=== INSTRUCTIONS FOR THE TASK ===
Among the entries below, take the line with "match Register r s with" and the line with "Definition buildDirectiveParser (b", and output them and every line between them exactly, with nothing else.

=== THE RECORDS ===
Definition register_owned (p : Plugin) (st : Registry * gmap string string * list BuildError)
    (s : Schema) : Registry * gmap string string * list BuildError :=
  let '(r, owners, errs) := st in
  let s := widenRoutingKeys s in
  match Register r s with
  | Ok r => (r, <[s_Name s := p_name p]> owners, errs)
  | Err e => (r, owners, errs ++ [ErrDuplicateDirective e])
  end.

Definition register_plugin (st : Registry * gmap string string * list BuildError) (p : Plugin)
    : Registry * gmap string string * list BuildError :=
  match p_Directives p with
  | None => st
  | Some ss => foldl (register_owned p) st ss
  end.

Definition buildDirectiveRegistry (b : Builder)
    : Registry * gmap string string * list BuildError :=
  let r := if unclaimedDirectives b then AllowUnclaimed NewRegistry else NewRegistry in
  let r := foldl register_core r coreDirectives in
  let '(r, errs) := foldl register_manual (r, []) (directives b) in
  foldl register_plugin (r, ∅, errs) (allPlugins b).

Definition buildDirectiveParser (b : Builder) : res BuildError Parser :=
  let prefix := if String.eqb (directivePrefix b) "" then DefaultPrefix else directivePrefix b in
  match NewParser prefix with
  | Ok p => Ok p
  | Err e => Err (ErrInvalidDirectivePrefix e)
  end.

(** ** [validateEmitVersions], [validateOutputs] *)

Definition emit_Version : string := "1.0.0".
(** [emit.Major]: [strings.Cut] at the first dot. *)
Definition Major : string :=
  match index_byte emit_Version "." with
  | Some i => str_take i emit_Version
  | None => emit_Version
  end.

Definition check_version (p : Plugin) : list BuildError :=
  match p_EmitVersions p with
  | None => []
  | Some declared =>
      if contains declared Major then [] else [ErrIncompatibleEmitVersion (p_name p) declared]
  end.
Definition validateEmitVersions (b : Builder) : list BuildError :=
  concat (map (λ ps, concat (map check_version ps)) (roles b)).

(** The loop over one plugin's outputs. *)
Fixpoint outputs_loop (name : string) (os : list Output) (i : nat) (seenTags : gmap string nat)
    (emptyTagCount : nat) (errs : list BuildError) : nat * list BuildError :=
  match os with
  | [] => (emptyTagCount, errs)
  | o :: os =>
      let errs := if String.eqb (o_Suffix o) ""
                  then errs ++ [ErrInvalidOutputs name (SuffixRequired i)] else errs in
      let errs := match seenTags !! o_Tag o with
                  | Some prev => errs ++ [ErrInvalidOutputs name (TagTwice (o_Tag o) prev i)]
                  | None => errs
                  end in
      let seenTags := <[o_Tag o := i]> seenTags in
      if String.eqb (o_Tag o) ""
      then outputs_loop name os (S i) seenTags (S emptyTagCount)
             (if negb (i =? 0) then errs ++ [ErrInvalidOutputs name (EmptyTagNotFirst i)] else errs)
      else outputs_loop name os (S i) seenTags emptyTagCount errs
  end.

Definition validate_plugin_outputs (lang : string) (gen : Plugin) : list BuildError :=
  match p_Outputs gen with
  | None => []
  | Some fp =>
      let outputs := fp lang in
      if length outputs =? 0 then []
      else let '(emptyTagCount, errs) := outputs_loop (p_name gen) outputs 0 ∅ 0 [] in
           if 1 <? emptyTagCount
           then errs ++ [ErrInvalidOutputs (p_name gen) (ManyEmptyTags emptyTagCount)]
           else errs
  end.

Definition validateOutputs (b : Builder) : list BuildError :=
  if length (backends b) =? 0 then []
  else concat (map (validate_plugin_outputs (p_Language (backend0 b))) (generators b)).

(** ** Layout policy merge *)

(** One field of the merge: a non-empty value replaces it and its layer. *)
Definition override_field (v : string) (l : Layer) (cur : string * Layer) : string * Layer :=
  if String.eqb v "" then cur else (v, l).

Definition apply_layer (layout pkg dir : string) (l : Layer) (p : LayoutPolicy) : LayoutPolicy :=
  let '(lv, lf) := override_field layout l (Layout p, LayoutFrom p) in
  let '(pv, pf) := override_field pkg l (Package p, PackageFrom p) in
  let '(dv, df) := override_field dir l (Dir p, DirFrom p) in
  MkPolicy lv lf pv pf dv df.

Definition mergedBasePolicy (b : Builder) : LayoutPolicy :=
  apply_layer (projectLayout b) (projectPackage b) (projectDir b) LayerProject NewLayoutPolicy.

Definition apply_cli (b : Builder) (p : LayoutPolicy) : LayoutPolicy :=
  apply_layer (outputLayout b) (outputPackage b) (outputDir b) LayerCLI p.

Definition applyPerPluginAndCLI (b : Builder) (base : LayoutPolicy) (name : string) : LayoutPolicy :=
  let policy :=
    if negb (String.eqb name "") then
      match pluginOutputs b !! name with
      | Some over => apply_layer (ov_Layout over) (ov_Package over) (ov_Dir over) LayerPerPlugin base
      | None => base
      end
    else base in
  apply_cli b policy.

Definition applyPerTagOverride (b : Builder) (base : LayoutPolicy) (key : pluginTagKey) : LayoutPolicy :=
  match pluginTagOutputs b !! key with
  | None => base
  | Some over =>
      apply_cli b (apply_layer (ov_Layout over) (ov_Package over) (ov_Dir over) LayerPerPlugin base)
  end.

(** The three results: the default policy, the per-plugin policies, and the
    per-tag policies; each map is filled by independent insertions, so the
    order of the loops does not show. *)
Definition resolveLayoutPolicies (b : Builder)
    : LayoutPolicy * gmap string LayoutPolicy * gmap pluginTagKey LayoutPolicy :=
  let base := mergedBasePolicy b in
  let out := foldl (λ m p, <[p_name p := applyPerPluginAndCLI b base (p_name p)]> m)
               (∅ : gmap string LayoutPolicy) (concat (roles b)) in
  let tagOut := map_imap (λ key _,
      let pluginBase := match out !! key.1 with
                        | Some p => p
                        | None => applyPerPluginAndCLI b base key.1
                        end in
      Some (applyPerTagOverride b pluginBase key)) (pluginTagOutputs b) in
  (applyPerPluginAndCLI b base "", out, tagOut).

(** ** [resolvePipelineID] and [Build] *)

Section Building.
Context `{MapOrder}.
(** [hex.EncodeToString] of the first six bytes of [sha256.Sum256], and the
    text [Error()] gives for an error: both only carried around. *)
Context (digest12 : string → string) (error_text : BuildError → string).

Definition resolvePipelineID (b : Builder) : string :=
  if negb (String.eqb (pipelineID b) "") then pipelineID b
  else digest12 (str_join (byte_string [10]) (sort_strings (p_name <$> concat (roles b)))).

Record Pipeline := MkPipeline {
  pp_backend : Plugin;
  pp_pipelineID : string;
  pp_defaultPolicy : LayoutPolicy;
  pp_pluginPolicies : gmap string LayoutPolicy;
  pp_pluginTagPolicies : gmap pluginTagKey LayoutPolicy;
  pp_plan : Plan;
  pp_registry : Registry;
  pp_parser : Parser;
  pp_directiveOwners : gmap string string;
}.

Definition emitErrors (sk : Sink) (errs : list BuildError) : Sink :=
  foldl (λ sk e, Errorf (For "pipeline") sk zero_pos "%s" [AStr (error_text e)]) sk errs.

Definition res_errors {A} (r : res (list BuildError) A) : list BuildError :=
  match r with Ok _ => [] | Err es => es end.
Definition res_error {A} (r : res BuildError A) : list BuildError :=
  match r with Ok _ => [] | Err e => [e] end.

Definition structural_errors (b : Builder) : list BuildError :=
  validateNoDuplicateNames b ++ validateRoleCounts b ++ applyAndValidateOptions b ++
  validatePartialCapabilities b.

=== SOLVED EXERCISE ===
  match Register r s with
  | Ok r => (r, <[s_Name s := p_name p]> owners, errs)
  | Err e => (r, owners, errs ++ [ErrDuplicateDirective e])
  end.

Definition register_plugin (st : Registry * gmap string string * list BuildError) (p : Plugin)
    : Registry * gmap string string * list BuildError :=
  match p_Directives p with
  | None => st
  | Some ss => foldl (register_owned p) st ss
  end.

Definition buildDirectiveRegistry (b : Builder)
    : Registry * gmap string string * list BuildError :=
  let r := if unclaimedDirectives b then AllowUnclaimed NewRegistry else NewRegistry in
  let r := foldl register_core r coreDirectives in
  let '(r, errs) := foldl register_manual (r, []) (directives b) in
  foldl register_plugin (r, ∅, errs) (allPlugins b).

Definition buildDirectiveParser (b : Builder) : res BuildError Parser :=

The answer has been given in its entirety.